- [PROBLEM DESCRIPTION] Please repeat the lines below, exactly and only, from the one that holds "does it write" through the one that holds "log_view s !!".
(RECORDS FOR THIS EXERCISE begins)
Definition directive_text (d : directive) (args : list va) : option (list Z * list va) :=
  match d with
  | Lit c => Some ([c], args)
  | Conv c z w l ll =>
      let num text := padded (if z then ch "0" else ch " ") w text in
      if (c =? ch "d") || (c =? ch "i") then '(v, args) ← va_num args; text ← itoa (signed_arg l ll v) 10 true false; Some (num text, args)
      else if c =? ch "u" then '(v, args) ← va_num args; text ← utoa (unsigned_arg l ll v) 10 false; Some (num text, args)
      else if (c =? ch "x") || (c =? ch "X") then '(v, args) ← va_num args; text ← utoa (unsigned_arg l ll v) 16 (c =? ch "X"); Some (num text, args)
      else if c =? ch "p" then '(v, args) ← va_num args; text ← utoa (u64 v) 16 false; Some (bytes_of_string "0x" ++ padded (ch "0") 16 text, args)
      else if c =? ch "s" then '(s, args) ← va_str args; Some (default (bytes_of_string "(null)") s, args)
      else if c =? ch "c" then '(v, args) ← va_num args; Some ([u8 v], args)
      else if c =? ch "%" then Some ([c], args)
      else Some ([ch "%"; c], args)
  end.

Fixpoint render (ds : list directive) (args : list va) : option (list Z) :=
  match ds with
  | [] => Some []
  | d :: ds' => '(text, args) ← directive_text d args; rest ← render ds' args; Some (text ++ rest)
  end.

(** Every way of writing to the buffer appends and cuts. *)
Lemma putc_take end_ c out : (length out ≤ end_)%nat → putc end_ c out = take end_ (out ++ [c]).
Proof.
  intros Hl. unfold putc. destruct (Nat.ltb_spec (length out) end_).
  - rewrite take_ge; [done|]. rewrite length_app. cbn. lia.
  - rewrite take_app_le by lia. by rewrite take_ge by lia.
Qed.

Lemma take_take_app {A} n (a b : list A) : take n (take n a ++ b) = take n (a ++ b).
Proof.
  destruct (decide (length a ≤ n)%nat) as [Hle|Hgt]; [by rewrite (take_ge a) by lia|].
  rewrite !take_app_le by (rewrite ?length_take; lia). rewrite take_take. f_equal. lia.
Qed.

Lemma put_text_take end_ l out : (length out ≤ end_)%nat → put_text end_ l out = take end_ (out ++ l).
Proof.
  revert out. induction l as [|c l IH]; intros out Hl; cbn [put_text]; [by rewrite app_nil_r, take_ge|].
  destruct (Nat.ltb_spec (length out) end_).
  - rewrite IH by (rewrite length_app; cbn; lia). by rewrite <- app_assoc.
  - rewrite take_app_le by lia. by rewrite take_ge.
Qed.

Lemma pad_take n end_ c out : (length out ≤ end_)%nat → pad n end_ c out = take end_ (out ++ replicate n c).
Proof.
  revert out. induction n as [|n IH]; intros out Hl; cbn [pad replicate]; [by rewrite app_nil_r, take_ge|].
  rewrite putc_take by done. rewrite IH by (rewrite length_take; lia). rewrite take_take_app, <- app_assoc. done.
Qed.

Lemma put_num_take end_ z w text out :
  (length out ≤ end_)%nat → put_num end_ z w text out = take end_ (out ++ padded (if z then ch "0" else ch " ") w text).
Proof.
  intros Hl. unfold put_num, padded. rewrite pad_take by done. rewrite put_text_take by (rewrite length_take; lia). by rewrite take_take_app, <- app_assoc.
Qed.

Lemma conversion_ok end_ c z w l ll args out text args' :
  (length out ≤ end_)%nat → directive_text (Conv c z w l ll) args = Some (text, args') →
  conversion end_ c z w l ll args out = Some (take end_ (out ++ text), args').
Proof.
  intros Hl. unfold conversion. cbn [directive_text].
  assert (∀ o : option (Z * list va), ∀ f : Z → option (list Z), (('(v, a) ← o; t ← f v; Some (padded (if z then ch "0" else ch " ") w t, a)) = Some (text, args')) →
    ('(v, a) ← o; t ← f v; Some (put_num end_ z w t out, a)) = Some (take end_ (out ++ text), args')) as Hnum.
  { intros o f ([v a] & -> & E)%bind_Some. apply bind_Some in E as (t & E & [= <- <-]). cbn [mbind option_bind]. rewrite E. cbn. by rewrite put_num_take. }
  destruct (_ || _); [apply Hnum|]. destruct (c =? ch "u"); [apply Hnum|]. destruct (_ || _); [apply Hnum|]. clear Hnum.
  destruct (c =? ch "p").
  { intros ([v a] & -> & E)%bind_Some. apply bind_Some in E as (t & E & [= <- <-]). cbn [mbind option_bind]. rewrite E. cbn [mbind option_bind].
    rewrite (putc_take end_ (ch "0")) by done. rewrite putc_take, take_take_app by (rewrite length_take; lia). rewrite pad_take, take_take_app by (rewrite length_take; lia).
    rewrite put_text_take, take_take_app by (rewrite length_take; lia). unfold padded. by rewrite <- !app_assoc. }
  destruct (c =? ch "s"). { intros ([v a] & -> & [= <- <-])%bind_Some. cbn [mbind option_bind]. by rewrite put_text_take. }
  destruct (c =? ch "c"). { intros ([v a] & -> & [= <- <-])%bind_Some. cbn [mbind option_bind]. by rewrite putc_take. }
  destruct (Z.eqb_spec c (ch "%")) as [->|]; intros [= <- <-]; [by rewrite putc_take|].
  rewrite (putc_take end_ (ch "%")) by done. rewrite putc_take, take_take_app by (rewrite length_take; lia). by rewrite <- app_assoc.
Qed.

Lemma kv_loop_ok fuel end_ fmt args out ds text :
  (length out ≤ end_)%nat → parse_format fuel fmt = Some ds → render ds args = Some text → kv_loop fuel end_ fmt args out = Some (take end_ (out ++ text)).
Proof.
  revert fmt args out ds text. induction fuel as [|fuel IH]; intros fmt args out ds text Hl Hp Hr; [done|]. cbn [parse_format kv_loop] in *.
  destruct fmt as [|c fmt]; [injection Hp as <-; injection Hr as <-; by rewrite app_nil_r, take_ge|].
  destruct (Nat.ltb_spec (length out) end_) as [Hlt|Hge]; cbn [negb].
  2:{ rewrite take_app_le by lia. by rewrite take_ge by lia. }
  destruct (negb (c =? ch "%")).
  { apply fmap_Some in Hp as (ds' & Hp & ->). apply bind_Some in Hr as ([t a] & [= <- <-] & Hr). apply bind_Some in Hr as (rest & Hr & [= <-]).
    erewrite IH; [|rewrite length_app; cbn; lia|done|done]. by rewrite <- app_assoc. }
  destruct (skip_zeros false fmt) as [z f1]. destruct (read_width 0 f1) as [w f2]. destruct (length_modifier f2) as [[l ll] f3].
  destruct f3 as [|d f3]; [done|]. apply fmap_Some in Hp as (ds' & Hp & ->). apply bind_Some in Hr as ([t a] & Ht & Hr). apply bind_Some in Hr as (rest & Hr & [= <-]).
  cbn [hd]. rewrite (conversion_ok _ _ _ _ _ _ _ _ _ _ Hl Ht). cbn [mbind option_bind].
  erewrite IH; [|rewrite length_take; lia|done|done]. by rewrite take_take_app, <- app_assoc.
Qed.

(** C27: kvsnprintf writes exactly the rendering of the format and its
    arguments, cut to the [size - 1] bytes before the final NUL: at no size
    does it write beyond the buffer, and what is cut is the end. *)
Theorem kvsnprintf_correct size fmt args ds text :
  0 < size → parse_format (S (length fmt)) fmt = Some ds → render ds args = Some text →
  kvsnprintf size fmt args = Some (take (Z.to_nat (size - 1)) text).
Proof.
  intros Hs Hp Hr. unfold kvsnprintf. destruct (Z.leb_spec size 0); [lia|]. by rewrite (kv_loop_ok _ _ _ _ [] ds text); [|cbn; lia|..].
Qed.

(** ** The log holds the end of everything printed *)

Definition lastn {A} (n : nat) (l : list A) : list A := drop (length l - n) l.

Lemma lastn_app {A} n (a b : list A) : lastn n (lastn n a ++ b) = lastn n (a ++ b).
Proof.
  unfold lastn. rewrite !length_app, length_drop. destruct (decide (length a ≤ n)%nat).
  - replace (length a - n)%nat with O by lia. rewrite drop_0. f_equal. lia.
  - rewrite <- (drop_app_le a b (length a - n)) by lia. rewrite drop_drop. f_equal. lia.
Qed.

Definition log_view (s : klog) : list Z :=
  (λ i, log_byte s ((printk_log_start s + i) `mod` PRINTK_LOG_BUFFER_SIZE)) <$> seqZ 0 (printk_log_count s).

Definition log_inv (s : klog) : Prop :=
  0 ≤ printk_log_start s < PRINTK_LOG_BUFFER_SIZE ∧ 0 ≤ printk_log_count s ≤ PRINTK_LOG_BUFFER_SIZE.

Lemma log_view_length s : log_inv s → Z.of_nat (length (log_view s)) = printk_log_count s.
Proof. intros [_ ?]. unfold log_view. rewrite length_fmap, length_seqZ. lia. Qed.

Lemma log_view_lookup s i : log_inv s → 0 ≤ i < printk_log_count s →
  log_view s !! Z.to_nat i = Some (log_byte s ((printk_log_start s + i) `mod` PRINTK_LOG_BUFFER_SIZE)).
Proof. intros _ Hi. unfold log_view. rewrite list_lookup_fmap, lookup_seqZ_lt by lia. cbn. do 3 f_equal. lia. Qed.

Lemma append_byte_ok c s : log_inv s → log_inv (append_byte c s) ∧ log_view (append_byte c s) = lastn (Z.to_nat PRINTK_LOG_BUFFER_SIZE) (log_view s ++ [c]).
Proof.
  intros Hi. pose proof Hi as [Hs Hc]. unfold PRINTK_LOG_BUFFER_SIZE in Hs, Hc.
  assert (log_inv (append_byte c s)) as Hi'.
  { unfold append_byte, log_inv, PRINTK_LOG_BUFFER_SIZE in *. destruct (Z.ltb_spec (printk_log_count s) 65536); cbn; [lia|].
    pose proof (Z.mod_pos_bound (printk_log_start s + 1) 65536 ltac:(lia)). lia. }
  split; [done|]. pose proof (log_view_length s Hi) as HL. pose proof (log_view_length _ Hi') as HL'.
  set (d := if printk_log_count s <? PRINTK_LOG_BUFFER_SIZE then 0 else 1).
  assert (lastn (Z.to_nat PRINTK_LOG_BUFFER_SIZE) (log_view s ++ [c]) = drop (Z.to_nat d) (log_view s ++ [c])) as ->.
  { unfold lastn. rewrite length_app. cbn [length]. f_equal. unfold d, PRINTK_LOG_BUFFER_SIZE. destruct (Z.ltb_spec (printk_log_count s) 65536); lia. }
  assert (printk_log_count (append_byte c s) = printk_log_count s + 1 - d ∧ printk_log_start (append_byte c s) = (printk_log_start s + d) `mod` 65536) as [Ec Es].
  { unfold append_byte, d, PRINTK_LOG_BUFFER_SIZE. destruct (Z.ltb_spec (printk_log_count s) 65536); cbn; [|lia]. rewrite Z.add_0_r, Z.mod_small; lia. }
  assert (0 ≤ d ≤ 1 ∧ (d = 0 → printk_log_count s < 65536) ∧ (d = 1 → printk_log_count s = 65536)) as (Hd & Hd0 & Hd1).
  { unfold d, PRINTK_LOG_BUFFER_SIZE. destruct (Z.ltb_spec (printk_log_count s) 65536); lia. }
  apply list_eq_same_length with (n := Z.to_nat (printk_log_count (append_byte c s))); [rewrite length_drop, length_app; cbn [length]; lia|lia|].
  intros i x y Hlt Hx Hy. rewrite lookup_drop in Hy. replace i with (Z.to_nat (Z.of_nat i)) in Hx by lia. rewrite log_view_lookup in Hx by (done || lia). injection Hx as <-.
  rewrite Es. unfold PRINTK_LOG_BUFFER_SIZE. rewrite Z.add_mod_idemp_l by lia.
  assert (∀ p, log_byte (append_byte c s) p = if decide (p = (printk_log_start s + printk_log_count s) `mod` 65536) then c else log_byte s p) as Hb.
  { intros p. unfold append_byte, log_byte, PRINTK_LOG_BUFFER_SIZE. destruct (_ <? _); cbn; rewrite lookup_insert; repeat case_decide; congruence || done. }
  rewrite Hb. destruct (decide (Z.of_nat i + d = printk_log_count s)) as [Heq|Hne].
  - rewrite decide_True by (f_equal; lia). replace (Z.to_nat d + i)%nat with (length (log_view s) + 0)%nat in Hy by lia. rewrite lookup_app_r in Hy by lia.
    replace (_ + 0 - _)%nat with O in Hy by lia. by injection Hy.
  - rewrite decide_False.
    + rewrite lookup_app_l in Hy by lia. replace (Z.to_nat d + i)%nat with (Z.to_nat (d + Z.of_nat i)) in Hy by lia. rewrite log_view_lookup in Hy by (done || lia).
      injection Hy as <-. unfold PRINTK_LOG_BUFFER_SIZE. f_equal. f_equal. lia.
    + intros Hm. assert (0 ≤ d + Z.of_nat i < printk_log_count s) as Hr by lia. clearbody d. clear - Hm Hr Hs Hc Hd Hd0 Hd1. lia_mod.
Qed.

Lemma log_append_ok buf s :
  log_inv s → log_inv (printk_log_append buf s) ∧ log_view (printk_log_append buf s) = lastn (Z.to_nat PRINTK_LOG_BUFFER_SIZE) (log_view s ++ buf).
Proof.
  revert s. induction buf as [|c buf IH]; intros s Hi; cbn [printk_log_append].
  - split; [done|]. rewrite app_nil_r. unfold lastn. replace (_ - _)%nat with O; [done|]. pose proof (log_view_length s Hi). destruct Hi as [_ ?]. lia.
  - destruct (append_byte_ok c s Hi) as [Hi' Hv]. destruct (IH _ Hi') as [Hi2 ->]. split; [done|]. by rewrite Hv, lastn_app, <- app_assoc.
Qed.

Lemma log_read_view s offset size :
  log_inv s → 0 ≤ offset → 0 ≤ size → printk_log_read true offset size s = take (Z.to_nat size) (drop (Z.to_nat offset) (log_view s)).
Proof.
  intros Hi Ho Hz. pose proof (log_view_length s Hi) as HL. unfold printk_log_read. cbn [negb orb].
  destruct (Z.eqb_spec size 0) as [->|Hz0]; [done|]. destruct (Z.leb_spec (printk_log_count s) offset); cbn [orb]; [by rewrite drop_ge, take_nil by lia|].
  set (n := if printk_log_count s - offset <? size then printk_log_count s - offset else size). assert (0 ≤ n ≤ size ∧ n ≤ printk_log_count s - offset ∧ (n < size → n = printk_log_count s - offset)) as (Hn1 & Hn2 & Hn3)
    by (unfold n; destruct (Z.ltb_spec (printk_log_count s - offset) size); lia). clearbody n.
  apply list_eq_same_length with (n := Z.to_nat n); [rewrite length_take, length_drop; lia|by rewrite length_fmap, length_seqZ|].
  intros i x y Hlt Hx Hy. rewrite list_lookup_fmap, lookup_seqZ_lt in Hx by lia. cbn in Hx. injection Hx as <-.
  rewrite lookup_take_lt, lookup_drop in Hy by lia. replace (Z.to_nat offset + i)%nat with (Z.to_nat (offset + Z.of_nat i)) in Hy by lia.
  rewrite log_view_lookup in Hy by (done || lia). injection Hy as <-. do 2 f_equal. lia.
Qed.

(** The states after any number of messages, with everything printed. *)
Inductive klog_run : klog → list Z → Prop :=
  | run_boot : klog_run klog_boot []
  | run_printk s all fmt args s' text : klog_run s all → kvsnprintf PRINTK_BUFFER_SIZE (skip_level fmt) args = Some text →
      printk fmt args s = Some (s', Z.of_nat (length text)) → klog_run s' (all ++ text)
  | run_early s all fmt args s' text : klog_run s all → kvsnprintf PRINTK_BUFFER_SIZE fmt args = Some text →
      early_printk fmt args s = Some (s', Z.of_nat (length text)) → klog_run s' (all ++ text).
(RECORDS FOR THIS EXERCISE ends)
- [RESULT OF THE TASK]
    does it write beyond the buffer, and what is cut is the end. *)
Theorem kvsnprintf_correct size fmt args ds text :
  0 < size → parse_format (S (length fmt)) fmt = Some ds → render ds args = Some text →
  kvsnprintf size fmt args = Some (take (Z.to_nat (size - 1)) text).
Proof.
  intros Hs Hp Hr. unfold kvsnprintf. destruct (Z.leb_spec size 0); [lia|]. by rewrite (kv_loop_ok _ _ _ _ [] ds text); [|cbn; lia|..].
Qed.

(** ** The log holds the end of everything printed *)

Definition lastn {A} (n : nat) (l : list A) : list A := drop (length l - n) l.

Lemma lastn_app {A} n (a b : list A) : lastn n (lastn n a ++ b) = lastn n (a ++ b).
Proof.
  unfold lastn. rewrite !length_app, length_drop. destruct (decide (length a ≤ n)%nat).
  - replace (length a - n)%nat with O by lia. rewrite drop_0. f_equal. lia.
  - rewrite <- (drop_app_le a b (length a - n)) by lia. rewrite drop_drop. f_equal. lia.
Qed.

Definition log_view (s : klog) : list Z :=
  (λ i, log_byte s ((printk_log_start s + i) `mod` PRINTK_LOG_BUFFER_SIZE)) <$> seqZ 0 (printk_log_count s).

Definition log_inv (s : klog) : Prop :=
  0 ≤ printk_log_start s < PRINTK_LOG_BUFFER_SIZE ∧ 0 ≤ printk_log_count s ≤ PRINTK_LOG_BUFFER_SIZE.

Lemma log_view_length s : log_inv s → Z.of_nat (length (log_view s)) = printk_log_count s.
Proof. intros [_ ?]. unfold log_view. rewrite length_fmap, length_seqZ. lia. Qed.

Lemma log_view_lookup s i : log_inv s → 0 ≤ i < printk_log_count s →
  log_view s !! Z.to_nat i = Some (log_byte s ((printk_log_start s + i) `mod` PRINTK_LOG_BUFFER_SIZE)).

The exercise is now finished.